April 15, 2016
Clear-cutting loosens up carbon stored in forest soils, increasing the chances it will return to the atmosphere as carbon dioxide and contribute to climate change, a Dartmouth College study shows.
The findings appear in the journal Soil Science. A PDF is available on request.
Soil is the world's largest terrestrial carbon pool. In northern hardwood forests in the United States, mineral soil pools store up to 50 percent of total ecosystem carbon. Logging and other land-use changes are a major cause of soil carbon release, but there has been recent interest to further understand soil carbon dynamics in forested ecosystems after logging. This is of particular importance in the northeastern U.S. because of the great potential for the use of biomass as part of a diversified renewable energy portfolio.
The Dartmouth researchers explored whether clear-cutting changes the strength of the chemical bonds of carbon stored in mineral soils in hardwood forests in the northeastern United States. Clear-cutting involves harvesting all timber from a site at once rather than selectively culling mature trees. Carbon is stored in soil by binding only to certain soil structures.
The researchers collected soils from recently clear-cut forests and from older forests, and pulled carbon from the soil in a sequence of gentle to stronger extractions. The results showed that mature forest stands stored significantly more soil organic carbon in strongly mineral-bound and stable carbon pools than did soils from cut stands.
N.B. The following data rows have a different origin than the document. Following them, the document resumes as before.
(** C18: Whatever datagrams arrive and however often the timer runs, once [tftp_init] has
    succeeded: the application sees its file functions called in order, a file is opened only
    when none is, and it is read, or written, with the handle it returned and with none
    other, until it is closed once; between transfers the server holds no pbuf and no peer; a
    write transfer never holds a block; the block number fits in 16 bits and the number of
    retries is at most [TFTP_MAX_RETRIES]. *)
Theorem tftp_safe {X} `{!timer_store X, !tftp_store X} netif_output custom_free fuel ctx_open ctx_close ctx_read ctx_write recv_fn tmr_fn tftp_null filename mode flog (w0 w1 w2 : world X) ctx :
  tftp_env netif_output ctx_open ctx_close ctx_read ctx_write flog -> tf w0 = tftp0 -> calls flog w0 = [] ->
  tftp_init recv_fn w0 ctx = Some (w1, ERR_OK) ->
  rtc (tftp_step netif_output custom_free fuel ctx_open ctx_close ctx_read ctx_write tmr_fn tftp_null filename mode flog) w1 w2 -> tftp_inv flog w2.
Proof.
  intros He Ht Hc Hi Hs. assert (H1 : tftp_inv flog w1) by (by eapply init_inv). clear Hi. induction Hs as [|w1 w2 w3 H _ IH]; [done|]. apply IH.
  inversion H; subst; [by eapply recv_inv|by eapply tftp_tmr_inv|by eapply inv_view].
Qed.

(** C19: A client that falls silent, for an open file whose counters the last datagram has
    reset and a timer below 2^31 - 300 ticks.  A transfer lasts until tick 201 of the timer,
    ten seconds later, when there is no block to send again, and until tick 206 when there is
    one; at that tick the file is closed, once, and peer and block are forgotten, and before
    the file stays open with no call of the application.  With a block, the ticks up to 200
    do nothing but count and restart the timer, and each of the five ticks 201 to 205 calls
    [resend_data], which sends the block again if there is memory for a copy, and counts a
    retry also when there is none.  Without a block the ticks return whatever the heap and
    the pools are. *)
Theorem transfer_ends {X} `{!timer_store X, !tftp_store X} netif_output custom_free fuel ctx_open ctx_close ctx_read ctx_write tmr_fn flog (w : world X) :
  tftp_env netif_output ctx_open ctx_close ctx_read ctx_write flog ->
  let x := tf w in let ticks n := tftp_ticks netif_output custom_free fuel ctx_close tmr_fn n w in
  tf_handle x <> NULL -> tf_retries x = 0 -> tf_last_pkt x = tf_timer x -> 0 <= tf_timer x < 2147483648 - 300 ->
  (forall n w', Z.of_nat n < last_tick x -> ticks n = Some w' ->
     tf_handle (tf w') = tf_handle x /\ calls flog w' = calls flog w /\ tf_retries (tf w') = if tf_last_data x =? NULL then 0 else Z.max 0 (Z.of_nat n - 200)) /\
  (forall w', ticks (Z.to_nat (last_tick x)) = Some w' ->
     tf_handle (tf w') = NULL /\ tf_port (tf w') = 0 /\ tf_last_data (tf w') = NULL /\ calls flog w' = calls flog w ++ [F_close (tf_handle x)]) /\
  (tf_last_data x <> NULL -> forall n w1, Z.of_nat n < 205 -> ticks n = Some w1 ->
     let w2 := start_tmr tmr_fn (upd_tf w1 (tf_set_timer (tf_timer x + Z.of_nat n + 1))) in
     ticks (S n) =
       if Z.of_nat n <? 200 then Some w2
       else w3 ← resend_data netif_output custom_free fuel w2; Some (upd_tf w3 (fun x => tf_set_retries (u8 (tf_retries x + 1)) x))) /\
  (tf_last_data x = NULL -> forall n, is_Some (ticks n)).
Proof.
  intros He x ticks Hh Hr Hp Ht. split_and!.
  - intros n w' Hn E. eapply ticks_view in E; [|done..]. unfold view in E. injection E as -> ->. done.
  - intros w' E. by eapply ticks_end.
  - intros Hl n w1 Hn E. by eapply tick_resends.
  - intros Hl n. enough (exists w', ticks n = Some w' /\ tf_last_data (tf w') = NULL) as (w' & E & _) by (by exists w'). induction n as [|n (w1 & E & H1)]; [by exists w|].
    destruct (tmr_no_block netif_output custom_free fuel ctx_close tmr_fn w1 H1) as [w2 E2]. exists w2. split; [unfold ticks in *; cbn [tftp_ticks]; by rewrite E|].
    eapply tmr_view in E2; [|done]. cbv zeta in E2. apply tf_view in E2. destruct (_ =? NULL); [by rewrite E2|]. destruct (due_now _); [|by rewrite E2]. destruct (resends _) ; by rewrite E2.
Qed.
"Clear-cutting forests has an effect of mobilizing the carbon, making it more likely to leave the soil and end up in the atmosphere," says senior author Andrew Friedland, a professor of environmental studies. "These findings are important because differences in the relative distribution of carbon in organo-mineral pools in mature and cut forests may inform our understanding of soil organic matter stability and bioavailability, microbial decomposition and carbon dioxide production in ecosystems after clear-cutting."